Trouble Waiting To Happen


I turned on the news to the Third World War
Opened up the paper to World War IV
Just when I thought it was safe to be bored
Warren Zevon, Trouble Waiting to Happen

Our current position:


In this week’s edition you will find:

  • Where We Are
  • What Was Important About Last Week
  • What We Are Watching For This Week
  • A Word On Discipline

The following sections can now be found on our home site:

Where We Are:

Taking a look at the overall markets:

With buyers continuing to cast their votes in force, the market continues to improve its overall technical structure.

Outside of Hurricane Katrina, it was a very light news week for the markets.

We are encouraged to see technology shares well bid for. As goes the sentiment for technology, so usually goes the overall market.

Energy related stocks continue to lead the action.

The all important Semiconductors and Broker Dealers continue to point up.

Even the recently battered REITs and Homebuilders have turned around, though have lost ground in relative strength to the broader market.

Banks continue to appear fragile, while caught in a bearish head-and-shoulder pattern.

Individual stocks breaking out are sticking – so far. As intermediate-term breakout buyers, this is what we want to see.

We take things week by week.

As traders, it is very important to have a clear understanding of the time frame we trade in.

We can simultaneously respect and reject market mavens Warren Buffet and Bill Gross, who have bearish thoughts on the U.S. equity market, because our time frame is different than theirs.

Buffett and Gross base their strategy on fundamentals, while ours are primarily on technicals.

Buffett is a value player, Gross a bond strategist, but we’re growth stock players.

Our goal is to measure market strength on a week by week time frame, and take advantage of explosive growth stocks. When the climate for buyers turns bad, we’ll stop and hold our money.
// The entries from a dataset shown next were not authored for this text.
(** X14. [get_kinds] and [get_owners] return, without error and without
    writing, one dictionary per row of their table, with the id and the
    columns of the row. *)
Theorem get_all_rows (w : world) :
  (∃ rows : list dict,
     database.get_kinds w = (Ok rows, w)
     ∧ length rows = size (kinds w)
     ∧ Forall2 (λ (row : Z * Kind) (d : dict),
         d !! "id" = Some (PInt row.1)
         ∧ d !! "name" = Some (PStr (kind_name row.2))
         ∧ d !! "food" = Some (str_val (kind_food row.2))
         ∧ d !! "sound" = Some (str_val (kind_sound row.2)))
       (map_to_list (kinds w)) rows)
  ∧ (∃ rows : list dict,
       database.get_owners w = (Ok rows, w)
       ∧ length rows = size (owners w)
       ∧ Forall2 (λ (row : Z * Owner) (d : dict),
           d !! "id" = Some (PInt row.1)
           ∧ d !! "name" = Some (PStr (owner_name row.2))
           ∧ d !! "address" = Some (str_val (owner_address row.2)))
         (map_to_list (owners w)) rows).
Proof.
  split; eexists; (split; [reflexivity|]).
  - rewrite length_fmap, length_map_to_list. split; [done|].
    apply Forall2_fmap_r, Forall_Forall2_diag, Forall_forall.
    intros [id k] _. apply kind_dict_fields.
  - rewrite length_fmap, length_map_to_list. split; [done|].
    apply Forall2_fmap_r, Forall_Forall2_diag, Forall_forall.
    intros [id o] _. apply owner_dict_fields.
Qed.

Lemma coerced_age_insert (d : dict) (z : Z) :
  coerced_age (<["age" := PInt z]> d) = z.
Proof. unfold coerced_age. by rewrite lookup_insert_eq. Qed.

Lemma aged_settles l w w1 :
  heap w1 = heap (aged l w) → heap (aged l w1) = heap w1.
Proof.
  intros Hh. unfold aged at 1. simpl.
  assert (deref l w1 = deref l (aged l w)) as -> by (unfold deref; by rewrite Hh).
  rewrite deref_aged, coerced_age_insert, insert_insert_eq.
  apply insert_id. rewrite Hh. unfold aged. simpl. by rewrite lookup_insert_eq.
Qed.

(** X15. The coercion settles: once [create_pet] or [update_pet] has
    run on a dictionary object, a further [create_pet] or [update_pet]
    with that object writes nothing into any dictionary. *)
Theorem coercion_settles (l : loc) (id id' : Z) (w : world) :
  let settled (w1 : world) :=
    heap (database.create_pet l w1).2 = heap w1
    ∧ heap (database.update_pet id' l w1).2 = heap w1 in
  settled (database.create_pet l w).2
  ∧ settled (database.update_pet id l w).2.
Proof.
  assert (∀ w1, heap w1 = heap (aged l w) →
    heap (database.create_pet l w1).2 = heap w1
    ∧ heap (database.update_pet id' l w1).2 = heap w1) as Hsettled.
  { intros w1 Hh. rewrite create_pet_heap, update_pet_heap.
    split; by eapply aged_settles. }
  split; apply Hsettled; [apply create_pet_heap|apply update_pet_heap].
Qed.

(** ** [int()] reads back what [str()] writes *)

Lemma digit_of_pretty_N_char (d : N) :
  (d < 10)%N →
  digit_of (pretty_N_char d) = Some (Z.of_N d)
  ∧ is_space (pretty_N_char d) = false.
Proof.
  intros Hd.
  assert (d = 0 ∨ d = 1 ∨ d = 2 ∨ d = 3 ∨ d = 4 ∨ d = 5 ∨ d = 6 ∨ d = 7
          ∨ d = 8 ∨ d = 9)%N as Hcases by lia.
  repeat (destruct Hcases as [->|Hcases]; [by vm_compute|]).
  subst d. by vm_compute.
Qed.

Lemma int_digits_pretty_N_go (x : N) (s : string) (b : bool) :
  (0 < x)%N →
  int_digits 0 b (list_ascii_of_string (pretty_N_go x s))
    = int_digits (Z.of_N x) true (list_ascii_of_string s).
Proof.
  revert s b. induction (N.lt_wf_0 x) as [x _ IH]; intros s b Hx.
  rewrite pretty_N_go_step by done.
  destruct (digit_of_pretty_N_char (x `mod` 10)%N) as [Hdigit _];
    [by apply N.mod_lt|].
  pose proof (N.div_mod x 10 ltac:(done)) as Hdm.
  assert (x `div` 10 < x)%N as Hlt by (apply N.div_lt; lia).
  revert Hdigit Hdm Hlt.
  generalize (x `mod` 10)%N as r. generalize (x `div` 10)%N as q.
  intros q r Hdigit Hdm Hlt.
  destruct (decide (q = 0)%N) as [Hz|Hnz].
  - rewrite Hz, pretty_N_go_0. simpl. rewrite Hdigit. f_equal. lia.
  - rewrite IH; [|done|lia].
    simpl. rewrite Hdigit. f_equal. lia.
Qed.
Buffett and Gross may very well be right at some point, there very well may be trouble waiting to happen.

In the meantime, we’re happy with what we have.

There is no reason why we all can’t make money. But it’s impossible for us to make it at the same time.

Technically speaking:

The Dow Industrial Average ($INDU), +2.21%, sparked up for the week and is poised to take out its bearish right shoulder, which would be very bullish. The S&P 500 ($SPX), +1.93%, closed just shy of yearly highs. Nasdaq ($COMPQ), +1.61%, is trading above all its major moving averages. Russell 2000 ($RUT), +2.22%, is trading above all its major moving averages.

Volume indications: Overall volume was higher, with the Nasdaq making three accumulation days, and the S&P 500 and Dow making two accumulation days a piece, we have solid indication of institutional players in buy mode.

New Highs – New Lows: We had another strong week of upside sponsorship, though the ratio did not take out last week’s high, which gives bearish divergence on the week.

The Advance/Decline Line: There is bearish divergence evident in this week’s action.

Investors Intelligence: Continues to show more than half of money mangers as bullish.

Key chart action for the week:

Charts courtesy of

The 20+-year Note Holdr (TLT) posted a loss for the week, though remains within its upward trending channel.

The U.S. Dollar Index ($USD) rose slightly for the week, though has been trend down for two months.

The Gold Miners Index ($XAU) pushed higher for the week. The miners index is in the process of forming a base, while the commodity gold is showing a more bullish technical structure as it consolidates under its highs. Typically the miners lead the commodity.

The Dow Jones AIG Commodity Index ($DJAIG) pulled back after breaking out last week.

Consumer Cyclicals ($CYC) remain technically weaker than its counter part, Consumer Staples ($CMR), which is just under its yearly highs and is poised to breakout.

Technology ($DJUSTC) is poised to breakout of a two year base to new highs.

The Semiconductor Index ($SOX) are trend up, though face significant resistance at the 500 level.

Banks ($BKX) continue to trade in a bearish head-and-shoulder.

Broker Dealers ($XBD) broke out for the week.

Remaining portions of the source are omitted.